There is a need for long-term finance so that funds are made available for long gestation projects. It is to fulfill this need that several long-term financial institutions were set up after Independence. If most of them slipped into the red and had to be bailed out by the exchequer, this was in large part due to political interference in the functioning of such institutions.

In trying to deal with this problem some have gone so far as to recommend the termination of the development financing aspect of the work of such institutions, converting them into banks focussed on short-term lending. The two are very different tasks and cannot and should not be performed by the same institution. Given the stage of industrial development at which the Indian economy is still at, and given the need to foster domestic enterprise and promote first generation entrepreneurship, there is a need for a development financing institution. Hence, the case for retaining the traditional role of IDBI is compelling.

However, there is a strong case for the transparent and efficient functioning of such an institution. Even if it is taken for granted that all projects funded by it may not be success stories, most of them should be and the institution should remain financially viable. Political interference and cronyism militate against such autonomous functioning of such institutions.
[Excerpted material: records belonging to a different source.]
Lemma overlapping_toggles_last_settled_wins_witness :
  toggled_steps
    (RoadmapDetail.world
       (RoadmapDetail.run
          (sample_sys ["a"; "b"] [] (JFin 0) [ok_response; ok_response])
          [RoadmapDetail.Press "a"; RoadmapDetail.Press "b"]))
  = [("a", true); ("b", true)] /\
  RoadmapDetail.userProgress
    (RoadmapDetail.screen
       (RoadmapDetail.run
          (sample_sys ["a"; "b"] [] (JFin 0) [ok_response; ok_response])
          [RoadmapDetail.Press "a"; RoadmapDetail.Press "b";
           RoadmapDetail.Settle 0; RoadmapDetail.Settle 0]))
  = Some (sample_progress ["b"] (JFin 50)) /\
  RoadmapDetail.userProgress
    (RoadmapDetail.screen
       (RoadmapDetail.run
          (sample_sys ["a"; "b"] [] (JFin 0) [ok_response; ok_response])
          [RoadmapDetail.Press "a"; RoadmapDetail.Press "b";
           RoadmapDetail.Settle 1; RoadmapDetail.Settle 0]))
  = Some (sample_progress ["a"] (JFin 50)).
Proof.
  destruct (@overlapping_toggles_last_settled_wins
              (sample_sys ["a"; "b"] [] (JFin 0) [ok_response; ok_response])
              (sample_roadmap ["a"; "b"]) (sample_progress [] (JFin 0))
              "a" "b" (DDetail None) (DDetail None) [])
    as (Hlog & (Hfirst & _) & (Hsecond & _)); try reflexivity.
  - cbn. now left.
  - cbn. right. now left.
  - discriminate.
  - split; [exact Hlog|]. split; [rewrite Hfirst | rewrite Hsecond];
      reflexivity.
Defined.

(** X26: The header of the screen never counts more completed steps than the
    roadmap has steps: from an idle screen whose record fits the roadmap,
    whatever its stored percentage, through any presses and any settling of
    their requests, in any order and with any outcome. *)
Theorem displayed_count_within_total r sys events :
  RoadmapDetail.roadmap (RoadmapDetail.screen sys) = Some r ->
  RoadmapDetail.inflight sys = [] ->
  (forall up,
      RoadmapDetail.userProgress (RoadmapDetail.screen sys) = Some up ->
      well_formed r up) ->
  RoadmapDetail.completedSteps
    (RoadmapDetail.screen (RoadmapDetail.run sys events))
  <= length (steps r).
Proof.
  intros Hr Hin Hup. unfold RoadmapDetail.completedSteps.
  destruct (RoadmapDetail.userProgress
              (RoadmapDetail.screen (RoadmapDetail.run sys events)))
    as [up|] eqn:E; cbn; [|lia].
  assert (H : sys_fits r sys).
  { split; [exact Hr|]. split; [exact Hup|]. rewrite Hin. constructor. }
  destruct (reachable_records_fit events H E) as (_ & Hnd & Hincl).
  pose proof (distinct_ids_bound Hnd Hincl) as Hb.
  unfold step_ids in Hb. rewrite length_map in Hb.
  destruct (negb (length (completed_steps up) =? 0)%nat); lia.
Qed.

Lemma displayed_count_within_total_witness :
  RoadmapDetail.completedSteps
    (RoadmapDetail.screen
       (RoadmapDetail.run
          (sample_sys ["a"; "b"] ["a"] (JFin 250)
                      [ok_response; NetThrow; ok_response])
          [RoadmapDetail.Press "a"; RoadmapDetail.Press "b";
           RoadmapDetail.Press "a"; RoadmapDetail.Settle 1;
           RoadmapDetail.Settle 0; RoadmapDetail.Settle 0]))
  <= length (steps (sample_roadmap ["a"; "b"])).
Proof.
  apply (@displayed_count_within_total
           (sample_roadmap ["a"; "b"])
           (sample_sys ["a"; "b"] ["a"] (JFin 250)
                       [ok_response; NetThrow; ok_response]));
    try reflexivity.
  intros up [= <-]. split; [|split].
  - repeat constructor; cbn; intuition discriminate.
  - repeat constructor; cbn; intuition.
  - intros s [<- | []]. now left.
Defined.

(** ** Roadmap screen: resources *)

Lemma substring_all s : substring 0 (String.length s) s = s.
Proof. induction s as [|c s IH]; cbn; [reflexivity | now rewrite IH]. Qed.

Lemma substring_length_le n m s :
  String.length (substring n m s) <= String.length s.
Proof.
  revert n m. induction s as [|c s IH]; intros n m.
  - destruct n, m; cbn; lia.
  - destruct n; cbn.
    + destruct m; cbn; [lia|]. specialize (IH 0 m). lia.
    + specialize (IH n m). lia.
Qed.

(** X27: A resource is shown without its scheme: for a link that starts with
    ["https://"] or ["http://"] the text is the rest of the link; and the
    text shown is never longer than the link. *)
Theorem resource_shown_without_scheme s :
  RoadmapDetail.displayResource ("https://" ++ s) = s /\
  RoadmapDetail.displayResource ("http://" ++ s) = s /\
  String.length (RoadmapDetail.displayResource s) <= String.length s.
Proof.
  assert (Hpre : prefix "" s = true) by now destruct s.
  split; [|split].
  - cbn. rewrite Hpre, Nat.sub_0_r. apply substring_all.
  - cbn. rewrite Hpre, Nat.sub_0_r. apply substring_all.
  - clear Hpre. induction s as [|c s IH]; [cbn; lia|].
    cbn [RoadmapDetail.displayResource].
    destruct (prefix "https://" (String c s)); [apply substring_length_le|].
    destruct (prefix "http://" (String c s)); [apply substring_length_le|].
    cbn [String.length]. lia.
Qed.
Even as the developmental character of such institutions is retained, professionalism in their functioning should be strengthened. An important first step is to choose the right leadership. There has been far too much political interference in the past in the appointment of the chairman and managing director of these institutions. The merits of the proposal to separate the chairman8217;s job from that of the managing director is not clear. It may allow the government to select a professionally competent MD, while appointing a politically acceptable chairman.

But this arrangement can work only if the MD is allowed to run the institution in a professional manner, with minimal interference from the chairman. Here the finance minister can play a constructive role by choosing the right person for the job.